=== Begin Enclosure ===

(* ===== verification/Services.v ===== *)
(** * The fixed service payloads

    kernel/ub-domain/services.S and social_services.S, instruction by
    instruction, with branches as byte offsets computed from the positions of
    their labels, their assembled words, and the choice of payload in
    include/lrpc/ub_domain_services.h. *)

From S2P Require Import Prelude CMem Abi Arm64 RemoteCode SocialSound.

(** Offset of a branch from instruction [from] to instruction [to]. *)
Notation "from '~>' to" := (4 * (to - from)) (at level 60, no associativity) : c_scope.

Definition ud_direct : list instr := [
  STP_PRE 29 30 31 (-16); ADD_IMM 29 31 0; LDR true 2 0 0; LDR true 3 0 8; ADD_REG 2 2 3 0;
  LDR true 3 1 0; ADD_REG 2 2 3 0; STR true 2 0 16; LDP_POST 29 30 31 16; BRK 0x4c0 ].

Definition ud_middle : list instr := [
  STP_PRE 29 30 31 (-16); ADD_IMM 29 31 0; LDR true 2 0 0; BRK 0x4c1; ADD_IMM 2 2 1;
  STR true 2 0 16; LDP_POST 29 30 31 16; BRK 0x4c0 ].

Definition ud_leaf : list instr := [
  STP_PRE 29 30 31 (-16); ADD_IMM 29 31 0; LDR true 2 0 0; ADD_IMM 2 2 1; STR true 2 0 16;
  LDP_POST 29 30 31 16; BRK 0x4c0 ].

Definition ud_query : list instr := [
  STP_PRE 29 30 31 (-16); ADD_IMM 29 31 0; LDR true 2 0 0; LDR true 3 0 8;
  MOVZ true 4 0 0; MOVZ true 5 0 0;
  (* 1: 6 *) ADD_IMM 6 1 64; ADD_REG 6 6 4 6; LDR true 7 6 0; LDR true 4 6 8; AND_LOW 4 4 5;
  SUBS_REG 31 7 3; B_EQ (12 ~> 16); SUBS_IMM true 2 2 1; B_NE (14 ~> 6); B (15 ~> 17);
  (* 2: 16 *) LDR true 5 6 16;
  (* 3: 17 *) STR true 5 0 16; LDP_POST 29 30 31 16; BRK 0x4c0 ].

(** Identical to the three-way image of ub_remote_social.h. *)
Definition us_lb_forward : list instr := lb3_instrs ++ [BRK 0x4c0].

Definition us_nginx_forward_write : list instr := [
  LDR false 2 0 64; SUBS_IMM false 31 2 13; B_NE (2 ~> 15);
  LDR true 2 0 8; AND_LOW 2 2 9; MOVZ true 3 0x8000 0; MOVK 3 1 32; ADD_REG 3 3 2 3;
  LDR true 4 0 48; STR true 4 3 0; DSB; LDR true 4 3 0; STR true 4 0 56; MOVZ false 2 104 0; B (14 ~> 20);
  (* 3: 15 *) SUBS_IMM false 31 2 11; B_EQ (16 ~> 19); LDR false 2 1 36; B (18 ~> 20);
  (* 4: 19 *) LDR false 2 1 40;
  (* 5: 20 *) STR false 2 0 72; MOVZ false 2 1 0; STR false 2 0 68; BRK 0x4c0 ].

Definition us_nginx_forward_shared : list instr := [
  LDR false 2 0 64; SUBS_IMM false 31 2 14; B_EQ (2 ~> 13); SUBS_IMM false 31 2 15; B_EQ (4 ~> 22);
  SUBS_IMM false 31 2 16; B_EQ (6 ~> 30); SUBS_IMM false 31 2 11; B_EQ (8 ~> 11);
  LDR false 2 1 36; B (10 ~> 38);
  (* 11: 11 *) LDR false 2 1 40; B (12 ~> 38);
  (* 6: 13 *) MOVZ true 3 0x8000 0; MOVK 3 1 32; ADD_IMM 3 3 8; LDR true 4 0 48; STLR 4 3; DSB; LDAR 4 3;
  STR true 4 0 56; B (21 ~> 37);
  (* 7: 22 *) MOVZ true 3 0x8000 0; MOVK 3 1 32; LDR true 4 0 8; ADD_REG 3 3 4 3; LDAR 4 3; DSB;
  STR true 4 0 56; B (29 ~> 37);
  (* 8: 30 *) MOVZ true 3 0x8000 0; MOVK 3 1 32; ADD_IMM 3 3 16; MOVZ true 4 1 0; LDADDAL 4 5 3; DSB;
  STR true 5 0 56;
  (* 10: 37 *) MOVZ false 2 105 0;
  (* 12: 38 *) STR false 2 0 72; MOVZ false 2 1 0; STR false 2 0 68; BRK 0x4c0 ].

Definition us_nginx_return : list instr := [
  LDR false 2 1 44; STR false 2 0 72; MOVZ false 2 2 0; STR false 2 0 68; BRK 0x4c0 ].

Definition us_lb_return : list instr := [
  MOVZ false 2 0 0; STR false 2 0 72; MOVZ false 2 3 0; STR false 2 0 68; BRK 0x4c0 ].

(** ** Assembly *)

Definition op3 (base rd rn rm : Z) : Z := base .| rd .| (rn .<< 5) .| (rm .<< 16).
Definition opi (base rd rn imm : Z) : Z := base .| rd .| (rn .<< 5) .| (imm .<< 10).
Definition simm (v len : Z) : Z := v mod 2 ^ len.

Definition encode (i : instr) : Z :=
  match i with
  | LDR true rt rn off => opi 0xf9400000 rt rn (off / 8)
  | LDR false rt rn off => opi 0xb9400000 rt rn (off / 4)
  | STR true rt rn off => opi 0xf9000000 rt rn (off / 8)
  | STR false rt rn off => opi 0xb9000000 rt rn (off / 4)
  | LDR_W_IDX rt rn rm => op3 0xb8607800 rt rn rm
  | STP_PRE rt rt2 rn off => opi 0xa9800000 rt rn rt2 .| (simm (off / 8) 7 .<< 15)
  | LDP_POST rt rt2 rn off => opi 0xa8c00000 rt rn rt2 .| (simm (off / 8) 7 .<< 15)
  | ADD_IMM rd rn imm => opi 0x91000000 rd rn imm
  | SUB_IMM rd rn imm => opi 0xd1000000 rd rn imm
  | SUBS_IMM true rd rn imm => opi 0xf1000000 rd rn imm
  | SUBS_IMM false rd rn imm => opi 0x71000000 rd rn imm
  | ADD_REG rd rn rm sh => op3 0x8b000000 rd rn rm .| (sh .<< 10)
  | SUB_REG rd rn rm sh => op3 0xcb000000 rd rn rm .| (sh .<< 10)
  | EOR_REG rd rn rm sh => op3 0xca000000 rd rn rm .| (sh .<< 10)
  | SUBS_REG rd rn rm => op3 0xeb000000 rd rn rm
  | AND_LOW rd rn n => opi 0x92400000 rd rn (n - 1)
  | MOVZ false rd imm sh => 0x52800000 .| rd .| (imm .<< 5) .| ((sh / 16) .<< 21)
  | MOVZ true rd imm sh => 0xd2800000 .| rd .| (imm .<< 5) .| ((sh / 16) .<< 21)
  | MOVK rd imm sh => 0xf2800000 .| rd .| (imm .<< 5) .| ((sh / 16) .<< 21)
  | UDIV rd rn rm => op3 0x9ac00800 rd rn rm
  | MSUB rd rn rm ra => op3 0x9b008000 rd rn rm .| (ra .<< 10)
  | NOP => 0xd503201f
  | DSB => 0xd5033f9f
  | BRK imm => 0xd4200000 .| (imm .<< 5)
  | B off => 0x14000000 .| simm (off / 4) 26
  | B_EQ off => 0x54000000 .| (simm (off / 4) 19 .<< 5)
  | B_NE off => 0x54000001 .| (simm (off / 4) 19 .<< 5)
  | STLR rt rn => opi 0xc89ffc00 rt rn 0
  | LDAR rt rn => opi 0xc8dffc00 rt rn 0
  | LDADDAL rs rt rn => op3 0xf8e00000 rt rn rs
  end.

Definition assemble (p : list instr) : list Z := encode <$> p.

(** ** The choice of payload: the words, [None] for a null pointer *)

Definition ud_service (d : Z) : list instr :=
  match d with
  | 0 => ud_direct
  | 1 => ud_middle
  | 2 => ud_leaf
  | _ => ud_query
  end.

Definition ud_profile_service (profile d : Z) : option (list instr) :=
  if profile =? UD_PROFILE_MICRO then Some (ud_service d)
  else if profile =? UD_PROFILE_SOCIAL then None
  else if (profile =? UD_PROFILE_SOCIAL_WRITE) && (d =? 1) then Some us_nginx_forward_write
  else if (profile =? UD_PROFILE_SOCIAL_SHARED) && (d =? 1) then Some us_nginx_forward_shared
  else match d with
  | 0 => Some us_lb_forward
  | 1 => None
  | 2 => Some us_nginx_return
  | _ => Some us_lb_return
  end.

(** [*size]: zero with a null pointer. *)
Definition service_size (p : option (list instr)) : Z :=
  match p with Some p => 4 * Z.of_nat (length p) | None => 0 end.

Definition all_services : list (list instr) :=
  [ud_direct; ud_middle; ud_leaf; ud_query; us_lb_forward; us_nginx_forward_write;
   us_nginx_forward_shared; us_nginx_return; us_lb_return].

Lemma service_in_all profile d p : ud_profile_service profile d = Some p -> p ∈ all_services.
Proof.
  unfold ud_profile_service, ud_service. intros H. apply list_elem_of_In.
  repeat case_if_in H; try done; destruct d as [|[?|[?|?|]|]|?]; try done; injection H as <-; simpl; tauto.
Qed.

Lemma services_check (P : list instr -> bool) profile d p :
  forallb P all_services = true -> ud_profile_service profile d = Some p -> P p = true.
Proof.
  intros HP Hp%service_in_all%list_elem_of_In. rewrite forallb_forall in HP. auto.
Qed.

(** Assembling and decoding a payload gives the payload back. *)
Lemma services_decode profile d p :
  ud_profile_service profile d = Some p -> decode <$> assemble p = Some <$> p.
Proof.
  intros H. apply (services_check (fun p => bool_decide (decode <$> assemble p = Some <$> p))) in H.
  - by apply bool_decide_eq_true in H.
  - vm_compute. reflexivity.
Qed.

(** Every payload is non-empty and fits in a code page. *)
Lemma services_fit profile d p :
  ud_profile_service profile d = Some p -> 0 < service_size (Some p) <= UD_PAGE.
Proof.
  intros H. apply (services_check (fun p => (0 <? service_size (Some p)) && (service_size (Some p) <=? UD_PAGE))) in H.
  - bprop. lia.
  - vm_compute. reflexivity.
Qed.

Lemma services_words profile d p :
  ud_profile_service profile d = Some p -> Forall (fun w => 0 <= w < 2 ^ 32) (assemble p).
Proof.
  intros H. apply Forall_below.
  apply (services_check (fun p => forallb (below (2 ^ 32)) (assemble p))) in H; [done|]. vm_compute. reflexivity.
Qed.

=== End Enclosure ===

## How to complete this task
Starting at the line that contains "ud_profile_service profile d = Some p -> Forall", print every line through the end of the listing, word for word. Leave out all the rest.

## Response to this exercise
  ud_profile_service profile d = Some p -> Forall (fun w => 0 <= w < 2 ^ 32) (assemble p).
Proof.
  intros H. apply Forall_below.
  apply (services_check (fun p => forallb (below (2 ^ 32)) (assemble p))) in H; [done|]. vm_compute. reflexivity.
Qed.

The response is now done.